Newby's
- Interactive map of Newby's
- Location: 539 S. Highland St., Memphis, Tennessee, United States
- Coordinates: 35°07′01″N 89°56′45″W﻿ / ﻿35.11683°N 89.94592°W
- Capacity: 199
- Public transit: MATA

Construction
- Opened: 1975

Website
- www.newbys901.com

= Newby's =

Entertainment establishment in Tennessee, U.S.

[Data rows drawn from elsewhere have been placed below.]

(** C2.  A document that yields no chunk, whose index entries stay.
    [b.txt] was uploaded with a text and indexed: the index holds its one
    chunk.  Then a file of two spaces is uploaded as [x/ b.txt]:
    [upload_docs] hands [" b.txt"] to [save], which stores the file as
    [b.txt] in place of the text, and to the job.  The job finds the
    document under [" b.txt"], loads no chunk from it and reports
    [" b.txt"] as completed with the note ["no_chunks"]; but it deletes the
    rows of [" b.txt"], and the row of the text that [b.txt] held before
    is still in the index. *)
Theorem spaced_upload_keeps_stale_rows :
  let old := make_chunk (lit "b") (lit "b.txt") (lit ".txt") 0 (lit "old text") in
  let doc := {| p_name := lit "b.txt"; p_ext := lit ".txt";
                p_content := Some (ascii_bytes "  ") |} in
  index Cases.first_indexed = [row_of old] /\
  get_document (Cases.world_of Cases.second_upload) Cases.spaced_name = Ok doc /\
  get_document (Cases.world_of Cases.second_upload) (lit "b.txt") = Ok doc /\
  load_documents sample_lib 10 [doc] (chunk_size default_settings)
                 (chunk_overlap default_settings)
                 (chunk_overlap_ratio default_settings) = Some (Ok []) /\
  exists st',
    _run_vectorize_job sample_lib default_settings
                       (Cases.world_of Cases.second_upload) 10 Cases.spaced_batch
                       Cases.first_indexed
    = Some (Ok tt, st') /\
    index st' = [row_of old] /\
    document_id (row_of old) = lit "b.txt" /\
    last_status (sink st') Cases.spaced_name
    = Some {| r_doc := Cases.spaced_name; r_status := Completed;
              r_job_id := Some (lit "j2"); r_error := None;
              r_chunk_count := Some 0; r_note := Some (lit "no_chunks") |}.
Proof.
  cbv zeta. split; [vm_compute; reflexivity|].
  split; [vm_compute; reflexivity|]. split; [vm_compute; reflexivity|].
  split; [vm_compute; reflexivity|].
  eexists. split; [vm_compute; reflexivity|].
  split; [reflexivity|]. split; vm_compute; reflexivity.
Qed.
(** * speedometer_simple: the sampling and smoothing engine

    A shallow embedding of [src/speedometer_simple.py] (Python 2): the bounded
    sample log of class [Speedometer], the delta engine, the speed converter
    [delta_to_speed], the smoother [curve], the two renderers
    [readable_speed] and [graphic_speed], the polling loop [do_simple] and
    the argument parser [parse_args].

    Conventions of the embedding.
    - Python [long] values are [Z]; [long / long] is Python 2 floor division,
      which is [Z.div].
    - [time.time()] is an explicit argument of [update]; a timestamp is the
      rational its double denotes.
    - A function that can raise returns an [outcome]; [None] results are
      [option].
    - Python [float] arithmetic is modelled twice.  The first model computes
      with the rationals themselves, without rounding: it is used for the
      properties that no rounding can change (which readings a delta is
      taken between, signs, order, what is raised on which arguments).
      The second, modules [Binary64] and [Float], makes every operation
      round to the nearest double, overflow to an infinity and raise as
      Python does: it is used wherever a property is about the value
      computed with floats. *)

From Stdlib Require Import ZArith QArith Qround Qabs Qpower Qreduction Qcanon.
From Stdlib Require Import Lia Lqa.
From Stdlib Require Import Ascii String.
From stdpp Require Import base list sorting strings pretty.

Local Open Scope Z_scope.

(** ** Exceptions and the error monad *)

Inductive exn : Set :=
| AssertionError
| IndexError
| ZeroDivisionError
| OverflowError
| ValueError.

Inductive outcome (A : Type) : Type :=
| Return (a : A)
| Raise (e : exn).

Arguments Return {A} a.
Arguments Raise {A} e.

#[global] Instance outcome_ret : MRet outcome := fun A a => Return a.

#[global] Instance outcome_bind : MBind outcome := fun A B k m =>
  match m with
  | Return a => k a
  | Raise e => Raise e
  end.

(** [assert c] *)
Definition assert (c : bool) : outcome unit :=
  if c then Return tt else Raise AssertionError.

(** ** Python sequences *)

(** [l[k:]] for any integer [k]. *)
Definition py_slice_from {A : Type} (l : list A) (k : Z) : list A :=
  let n := Z.of_nat (length l) in
  let lo := if k <? 0 then Z.max (n + k) 0 else Z.min k n in
  drop (Z.to_nat lo) l.

(** [l[i]] for any integer [i]; out of range raises [IndexError]. *)
Definition py_index {A : Type} (l : list A) (i : Z) : outcome A :=
  let n := Z.of_nat (length l) in
  let j := if i <? 0 then i + n else i in
  if (j <? 0) || (n <=? j) then Raise IndexError
  else match l !! Z.to_nat j with
       | Some x => Return x
       | None => Raise IndexError
       end.

(** ** Numbers *)

(** [long(x)] on a float: truncation toward zero. *)
Definition long (x : Q) : Z :=
  if Qle_bool 0 x then Qfloor x else Qceiling x.

(** ** class Speedometer *)

(** A reading is the tuple [(t, bytes)]. *)
Definition reading : Type := Q * Z.

(** Tuple comparison [a == b]. *)
Definition reading_eqb (a b : reading) : bool :=
  Qeq_bool a.1 b.1 && (a.2 =? b.2).

Record Speedometer : Type := mkSpeedometer {
  log : list reading;
  start : option reading;
  maxlog : Z
}.

(** [Speedometer(maxlog)] *)
Definition init (maxlog : Z) : Speedometer :=
  {| log := []; start := None; maxlog := maxlog |}.

Definition get_log (self : Speedometer) : list reading := log self.

(** [update(bytes)], the clock value [t] being what [time.time()] returned.
    A reading is a non-empty tuple, hence true as a condition: [not self.start]
    holds only while [start] is [None]. *)
Definition update (self : Speedometer) (t : Q) (bytes : Z) : Speedometer :=
  let r : reading := (t, bytes) in
  let start' := match start self with
                | None => Some r
                | Some s0 => Some s0
                end in
  let log' := log self ++ [r] in
  {| log := py_slice_from log' (- (maxlog self + 1));
     start := start';
     maxlog := maxlog self |}.

(** [delta(readings, skip)] *)
Definition delta (self : Speedometer) (readings skip : Z)
  : outcome (option (Q * Z)) :=
  assert (0 <=? readings) ;;
  assert (readings <=? maxlog self) ;;
  assert (0 <=? skip) ;;
  (if 0 <? skip then assert (0 <? readings) else Return tt) ;;
  let n := Z.of_nat (length (log self)) in
  if n - 1 <? skip then Return None
  else
    current ← py_index (log self) (-1 - skip);
    target ← (if readings =? 0 then Return (start self)
               else if readings + skip <? n
                    then r ← py_index (log self) (- (readings + skip + 1));
                         Return (Some r)
                    else Return None);
    match target with
    | None => Return None
    | Some tg =>
        if reading_eqb tg current then Return None
        else
          let byte_increase := current.2 - tg.2 in
          let time_passed := (current.1 - tg.1)%Q in
          Return (Some (time_passed, byte_increase))
    end.

(** [delta_to_speed(delta)] *)
Definition delta_to_speed (d : Q * Q) : Z :=
  let '(time_passed, byte_increase) := d in
  if Qle_bool time_passed 0 then 0
  else if long (time_passed * 1000) =? 0 then 0
  else long (byte_increase * 1000) / long (time_passed * 1000).

(** [speed(readings, skip)] *)
Definition speed (self : Speedometer) (readings skip : Z)
  : outcome (option Z) :=
  d ← delta self readings skip;
  match d with
  | Some (t, b) => Return (Some (delta_to_speed (t, inject_Z b)))
  | None => Return None
  end.

(** The state after a session that recorded [samples], oldest first. *)
Definition record_all (self : Speedometer) (samples : list reading)
  : Speedometer :=
  foldl (fun s r => update s r.1 r.2) self samples.

Definition session (maxlog : Z) (samples : list reading) : Speedometer :=
  record_all (init maxlog) samples.

(** ** curve *)

(** The loop of [curve]: [val] is what is left of the weights, [i] the loop
    index, [wtot] and [ws] the accumulators.  [float(b)*v/t] raises on a zero
    [t]. *)
Fixpoint curve_loop (spd : Speedometer) (val : list Z) (i : Z)
    (wtot : Z) (ws : Q) : outcome (Z * Q) :=
  match val with
  | [] => Return (wtot, ws)
  | v :: val' =>
      d ← delta spd 1 i;
      match d with
      | None => Return (wtot, ws)
      | Some (t, b) =>
          if Qeq_bool t 0 then Raise ZeroDivisionError
          else curve_loop spd val' (i + 1) (wtot + v)
                 (ws + inject_Z b * inject_Z v / t)%Q
      end
  end.

Definition curve_val : list Z := [6; 5; 4; 3; 2; 1].

Definition curve (spd : Speedometer) : outcome Z :=
  '(wtot, ws) ← curve_loop spd curve_val 0 0 0%Q;
  Return (delta_to_speed (inject_Z wtot, ws)).

(** ** readable_speed *)

(** Left padding to a minimum width. *)
Fixpoint fill (c : Ascii.ascii) (n : nat) : string :=
  match n with
  | O => ""
  | S n' => String c (fill c n')
  end.

Definition pad_left (c : Ascii.ascii) (width : nat) (s : string) : string :=
  fill c (width - String.length s) +:+ s.

(** ["%<width>d" % n] *)
Definition fmt_d (width : nat) (n : Z) : string :=
  pad_left " "%char width (pretty n).

(** Rounding of a non-negative rational to the nearest integer, ties to the
    even one. *)
Definition round_half_even (x : Q) : Z :=
  let n := Qnum x in
  let d := Z.pos (Qden x) in
  let q := n / d in
  let r := n mod d in
  if 2 * r <? d then q
  else if d <? 2 * r then q + 1
  else if Z.even q then q else q + 1.

(** ["%<width>.<prec>f" % x] *)
Definition fmt_f (width prec : nat) (x : Q) : string :=
  let scale := 10 ^ Z.of_nat prec in
  let m := round_half_even (Qabs x * inject_Z scale) in
  let sign := if Qle_bool 0 x then "" else "-" in
  let frac := if Nat.eqb prec 0 then ""
              else "." +:+ pad_left "0"%char prec (pretty (m mod scale)) in
  pad_left " "%char width (sign +:+ pretty (m / scale) +:+ frac).

Definition units : list string := ["B/s"; "KiB/s"; "MiB/s"; "GiB/s"; "TiB/s"].

(** The loop of [readable_speed] over what is left of [units]; falling out of
    it reaches the final [return]. *)
Fixpoint readable_loop (us : list string) (speed step : Z) : string :=
  match us with
  | [] => fmt_d 4 (speed / (step / 1024)) +:+ " " +:+ List.last units ""
  | u :: us' =>
      let x := (inject_Z speed / inject_Z step)%Q in
      let s2 := fmt_f 4 2 x +:+ " " in
      let s1 := fmt_f 4 1 x +:+ " " in
      if (1 <? step) && (String.length s2 <=? 5)%nat then s2 +:+ u
      else if (1 <? step) && (String.length s1 <=? 5)%nat then s1 +:+ u
      else if speed / step <? 1024 then fmt_d 4 (speed / step) +:+ " " +:+ u
      else readable_loop us' speed (step * 1024)
  end.

Definition readable_speed (speed : option Z) : string :=
  let speed := match speed with
               | None => 0
               | Some v => if v <? 0 then 0 else v
               end in
  readable_loop units speed 1.

(** ** graphic_speed *)

(** [int(2 ** (x * 5.0 / 3))] is the integer cube root of [2 ^ (5 * x)];
    [icbrt_bits k n r] settles the [k] low bits of the root, high bit first. *)
Fixpoint icbrt_bits (k : nat) (n r : Z) : Z :=
  match k with
  | O => r
  | S k' =>
      let r' := r + 2 ^ Z.of_nat k' in
      icbrt_bits k' n (if r' ^ 3 <=? n then r' else r)
  end.

Definition icbrt (n : Z) : Z := icbrt_bits (Z.to_nat (Z.log2 n) + 1) n 0.

Definition speed_val : list Z :=
  0 :: map (fun x => icbrt (2 ^ (Z.of_nat x * 5))) (seq 0 20).

Definition speed_gfx : list string := [
  "\                    ";
  ".\                   ";
  "..\                  ";
  "...\                 ";
  "...:\                ";
  "...::\               ";
  "...:::\              ";
  "...:::+|             ";
  "...:::++|            ";
  "...:::+++|           ";
  "...:::+++#|          ";
  "...:::+++##|         ";
  "...:::+++###|        ";
  "...:::+++###%|       ";
  "...:::+++###%%/      ";
  "...:::+++###%%%/     ";
  "...:::+++###%%%//    ";
  "...:::+++###%%%///   ";
  "...:::+++###%%%////  ";
  "...:::+++###%%%///// ";
  "...:::+++###%%%//////"
].

(** The loop of [graphic_speed] over the indices [range] still to visit; it
    yields the index of the glyph returned from inside the loop, if any. *)
Fixpoint graphic_loop (val : list Z) (speed : Z) (range : list nat) : option nat :=
  match range with
  | [] => None
  | i :: range' =>
      let low := default 0 (val !! i) in
      let high := default 0 (val !! (i + 1)%nat) in
      if high <? speed then graphic_loop val speed range'
      else if speed - low <? high - speed then Some i
      else Some (i + 1)%nat
  end.

(** Index into [speed_gfx] of the glyph [graphic_speed] returns. *)
Definition graphic_index (speed : option Z) : nat :=
  let speed := default 0 speed in
  match graphic_loop speed_val speed (seq 0 (length speed_val - 1)) with
  | Some i => i
  | None => (length speed_gfx - 1)%nat
  end.

Definition graphic_speed (speed : option Z) : string :=
  default "" (speed_gfx !! graphic_index speed).

(** ** The polls of do_simple *)

(** What [do_simple] meets at one poll: the value [feed()] returns and the
    value [time.time()] returns in [update] when a reading is recorded. *)
Record poll : Type := mkPoll {
  fed : option Z;
  clock : Q
}.

(** How an observed run stands: [Stopped] when [feed()] returned [None] and
    [do_simple] returned, [Polling] when the polls observed are used up and
    the loop sleeps before the next one. *)
Inductive run : Set :=
| Stopped
| Polling.

(** ** NetworkTap and parse_args *)

(** A [NetworkTap]; its [feed] is [network_feed(interface, ftype)]. *)
Record NetworkTap : Type := mkNetworkTap {
  ftype : string;
  interface : string
}.
(** A call that passes [verbose] both by keyword and in the option map. *)
Lemma verbose_option_raises_witness :
  SCS.request
    (SCS.solve_via_data "SCS" (λ _, solved_result) lp_data false true
       {[ "verbose" := PyBool true ]} (Some ∅)) = None
  ∧ SCS.cache_after
      (SCS.solve_via_data "SCS" (λ _, solved_result) lp_data false true
         {[ "verbose" := PyBool true ]} (Some ∅)) = Some ∅.
Proof.
  destruct (verbose_option_raises "SCS" (λ _, solved_result) lp_data false
              true {[ "verbose" := PyBool true ]} (Some ∅))
    as (Hreq & _ & Hcache & _).
  { eexists. apply lookup_singleton_eq. }
  by split.
Defined.
(** * Step control handle of hivemind's decentralized averaging

    A shallow embedding of [hivemind/averaging/control.py]: the stage
    enumeration, the 18-byte shared scalar block with its fixed-offset
    accessors, the trigger protocol, the timeout computation, the
    pickling hooks and cancellation.

    Python floats are IEEE-754 binary64 values, modelled by the Standard
    Library's [spec_float] at [prec = 53], [emax = 1024].  The shared
    [torch.uint8] tensor is a list of bytes living in a store indexed by
    allocation, so that two handles holding the same reference observe the
    same bytes.  Methods run in a small state-and-exception monad over that
    store.

    The definitions come first; the facts follow: the binary64 codec, the
    rounding of a float subtraction and its monotonicity, the accessors of
    the shared block, and then the properties of the handle itself. *)

From Stdlib Require Import ZArith Lia Bool SpecFloat.
From stdpp Require Import gmap strings list.

Open Scope Z_scope.

(** ** [struct.pack("d", x)] and [struct.unpack("d", b)] *)

Module Binary64.

Definition prec : Z := 53.
Definition emax : Z := 1024.

(** The values a Python float can hold: every [spec_float] that is a
    canonical binary64 number, an infinity, a zero or NaN. *)
Definition is_valid (x : spec_float) : bool := valid_binary prec emax x.

(** Sign bit, 11 exponent bits, 52 fraction bits. *)
Definition join_bits (s : bool) (e m : Z) : Z :=
  (if s then 2 ^ 63 else 0) + e * 2 ^ 52 + m.

Definition bits_of_float (x : spec_float) : Z :=
  match x with
  | S754_zero s => join_bits s 0 0
  | S754_infinity s => join_bits s 2047 0
  | S754_nan => join_bits false 2047 (2 ^ 51)
  | S754_finite s m e =>
      if 2 ^ 52 <=? Z.pos m
      then join_bits s (e + 1075) (Z.pos m - 2 ^ 52)
      else join_bits s 0 (Z.pos m)
  end.

Definition float_of_bits (x : Z) : spec_float :=
  let s := 2 ^ 63 <=? x in
  let ex := (x / 2 ^ 52) mod 2 ^ 11 in
  let mx := x mod 2 ^ 52 in
  if ex =? 0 then
    match mx with
    | Z.pos p => S754_finite s p (-1074)
    | _ => S754_zero s
    end
  else if ex =? 2047 then
    (if mx =? 0 then S754_infinity s else S754_nan)
  else
    match mx + 2 ^ 52 with
    | Z.pos p => S754_finite s p (ex - 1075)
    | _ => S754_nan
    end.

(** Native byte order of the reference platforms: least significant byte
    first. *)
Fixpoint bytes_of_int (n : nat) (x : Z) : list Z :=
  match n with
  | O => []
  | S n' => x mod 256 :: bytes_of_int n' (x / 256)
  end.

Fixpoint int_of_bytes (l : list Z) : Z :=
  match l with
  | [] => 0
  | b :: l' => b + 256 * int_of_bytes l'
  end.

Definition pack_d (x : spec_float) : list Z := bytes_of_int 8 (bits_of_float x).
Definition unpack_d (l : list Z) : spec_float := float_of_bits (int_of_bytes l).

(** Python's comparisons on floats; any comparison with NaN is false. *)
Definition ge (a b : spec_float) : bool :=
  match SFcompare a b with
  | Some (Gt | Eq) => true
  | _ => false
  end.

Definition gt (a b : spec_float) : bool :=
  match SFcompare a b with
  | Some Gt => true
  | _ => false
  end.

Definition le (a b : spec_float) : bool := SFleb a b.

(** [np.isfinite] *)
Definition isfinite (x : spec_float) : bool :=
  match x with
  | S754_nan | S754_infinity _ => false
  | _ => true
  end.

Definition sub (a b : spec_float) : spec_float := SFsub prec emax a b.

(** The builtin [max(a, b)]: the first argument is kept unless the second
    compares strictly greater. *)
Definition max (a b : spec_float) : spec_float := if gt b a then b else a.
(** Bucket [k] holds exactly the elements of the value range of [k]. *)
Lemma Partitioner_nth (local_data pivots : list Z) (k : nat) :
  StronglySorted Z.le local_data -> StronglySorted Z.le pivots ->
  k <= length pivots ->
  nth k (Partitioner local_data pivots) [] =
  filter (in_bucket pivots k) local_data.
Proof.
  intros Hld Hp Hk. rewrite Partitioner_buckets, buckets_nth by assumption.
  unfold in_bucket.
  destruct (Nat.ltb_spec k (length pivots)) as [Hlt|Hge];
    destruct k as [|k'].
  - (* first of several *)
    unfold slice. rewrite Nat.sub_0_r. cbn [skipn].
    rewrite searchsorted_firstn by assumption.
    apply filter_ext. intros x.
    destruct (Nat.leb_spec (length pivots) 0); [lia | reflexivity].
  - (* interior *)
    rewrite slice_between; try assumption.
    + apply filter_ext. intros x.
      destruct (Nat.leb_spec (length pivots) (S k')); [lia|].
      cbn [Nat.eqb orb]. now rewrite Nat.sub_succ, Nat.sub_0_r.
    + apply StronglySorted_nth; [exact Hp | lia].
  - (* the only bucket *)
    rewrite slice_whole. unfold slice_from. cbn [skipn].
    symmetry. apply filter_all. apply Forall_forall. intros x _.
    destruct (Nat.leb_spec (length pivots) 0); [reflexivity | lia].
  - (* last of several *)
    rewrite slice_whole. unfold slice_from.
    rewrite searchsorted_skipn by assumption.
    apply filter_ext. intros x.
    destruct (Nat.leb_spec (length pivots) (S k')); [|lia].
    cbn [Nat.eqb orb]. now rewrite Nat.sub_succ, Nat.sub_0_r, andb_true_r.
Qed.

End PartitionerFacts.

(** ** Counts, displacements and blocks *)

Section DisplsFacts.
Import Numpy.
Local Open Scope nat_scope.

Lemma nth_map_seq {A} (f : nat -> A) (n i : nat) (d : A) :
  i < n -> nth i (map f (seq 0 n)) d = f i.
Proof.
  intros Hi. rewrite (nth_indep _ d (f 0)) by now rewrite length_map, length_seq.
  now rewrite map_nth, seq_nth.
Qed.

Lemma nth_map_lt {A B} (f : A -> B) (l : list A) (i : nat) (d : B) (d' : A) :
  i < length l -> nth i (map f l) d = f (nth i l d').
Proof.
  intros Hi. rewrite (nth_indep _ d (f d')) by now rewrite length_map.
  apply map_nth.
Qed.

Lemma map_nth_seq {A} (l : list A) (d : A) :
  map (fun i => nth i l d) (seq 0 (length l)) = l.
Proof.
  apply (nth_ext _ _ d d).
  - now rewrite length_map, length_seq.
  - intros i Hi. rewrite length_map, length_seq in Hi.
    exact (nth_map_seq (fun k => nth k l d) (length l) i d Hi).
Qed.

Lemma firstn_succ_nth {A} (l : list A) (m : nat) (d : A) :
  m < length l -> firstn (S m) l = firstn m l ++ [nth m l d].
Proof.
  revert m. induction l as [|x l IH]; intros m Hm; simpl in Hm; [lia|].
  destruct m as [|m]; [reflexivity|].
  cbn [firstn nth app]. f_equal. apply IH. lia.
Qed.
(** [self.update(additions)]: the dictionary that [self.sequence] refers
    to is written, and [self] is returned. *)
Definition call_update (h : Heap) (self : nat)
    (additions : gmap string AnyActivity) : Heap * nat :=
  match objects h !! self with
  | Some d =>
      (mkHeap
         (alter (fun m => sequence (update (mkConOps m) additions)) d
            (dicts h))
         (objects h),
       self)
  | None => (h, self)
  end.

Definition call_after (h : Heap) (self : nat) (event : Event)
  : Heap * Result AnyActivity :=
  match read h self with
  | Some c => (h, after c event)
  | None => (h, inl ReferenceError)
  end.

Definition call_first (h : Heap) (self : nat) : Heap * Result AnyActivity :=
  match read h self with
  | Some c => (h, first c)
  | None => (h, inl ReferenceError)
  end.

End ConOpsHeap.

(* ================================================================== *)
(** ** The Future Event List *)

(** [FutureEventList], its iteration, and the [heappush] that the
    engine calls all come from [objects.events]. *)

(** Modelled from the spec: the [FutureEventList], "a time-ordered
    priority structure of pending scheduled events" whose key is "[(time,
    insertion-order)]".  The entries are kept in insertion order, each
    with its time, so that the smallest key is the leftmost entry of
    least time. *)
Record FutureEventList (A : Type) : Type := mkFEL {
  events : list (Q * A)
}.
Arguments mkFEL {A} _.
Arguments events {A} _.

Newby's was a music venue, bar, pool hall, and restaurant in Memphis, Tennessee, located about a block from the University of Memphis.

==History==
Newby's was established in 1975 by David "Newby" Harsh. The restaurant changed over the years as it expanded with a full bar, pool room, large outside patio and then transforming an adjoining historic 1950s movie theater into a music venue. After suffering a stroke in 1996, Harsh sold Newby's to working bartender Todd Adams in January 1997. In November 2014, Newby's closed after filing for bankruptcy that January, but reopened about a year later. It then closed in November 2015.

===Acts===
Many notable acts played the venue. All genres of music were booked at Newby's, from Alternative Rock, Country, Hip-hop, to Electronic. The venue also hosted mixed martial arts fights. Listed are a few past shows:

- Eric Gales
- Funkadelic
- The Incredible Hook
- The Chinese Connection Dub Embassy
- Minivan Blues Band
- Zack Brown
- Cross Canadian Ragweed
- Robert Earl Keen
- John Mayer
- Michael Andello
- Jason Maraz
- Nickel Back
- Muzik Mafia
- Big 'n Rich
- Gretchen Wilson
- They Might Be Giants
- Kid Rock
- Better than Ezra
- Drivin N Cryin
- Keller Williams
- The String Cheese Incident
- moe.
- Del McCoury
- Gillian Welch
- Rehab
- Al Kapone
- Members of Widespread Panic
- Jerry Joseph and the Jackmormons
- Papa Roach
- Creed
- Cowboy Mouth
- Ott
- Dieselboy
- H.I.S.T.O.R.Y.
- Ratatat
- Pete Yorn
- Dionne Ferris
- The North Mississippi Allstars
- The Kudzu Kings
- Davis Coen
- J. D. Westmoreland
- Bobby Rush
- Rufus Thomas
- R. L. Burnside
- Junior Kimbrough
- Jason D Williams
- Todd Snider
- Leftover Salmon
- Prince_(musician)

===Controversies===
Beginning in the 1990s, Newby's engaged in a legal dispute with Broadcast Music Inc. (BMI) over license fees levied by BMI for the right to perform music in the BMI catalog. Newby's stopped paying BMI for a yearly license due to Adams' objections to terms of the license agreement. One focus of contention was the venue capacity, which is one determinant of the license fee. BMI based its fee on a capacity of 600, but Adams maintained that Newby's had a legal capacity of only 132 people.

==Facilities==
The old concert hall had a capacity of several hundred, and the bar/restaurant area offers live music with a capacity of about 200.

Typically, nationally touring bands played the concert hall and small acoustic acts played the bar side. The concert hall was closed in 2015, but the bar side was expanded and the stage improved in order to accommodate larger acts.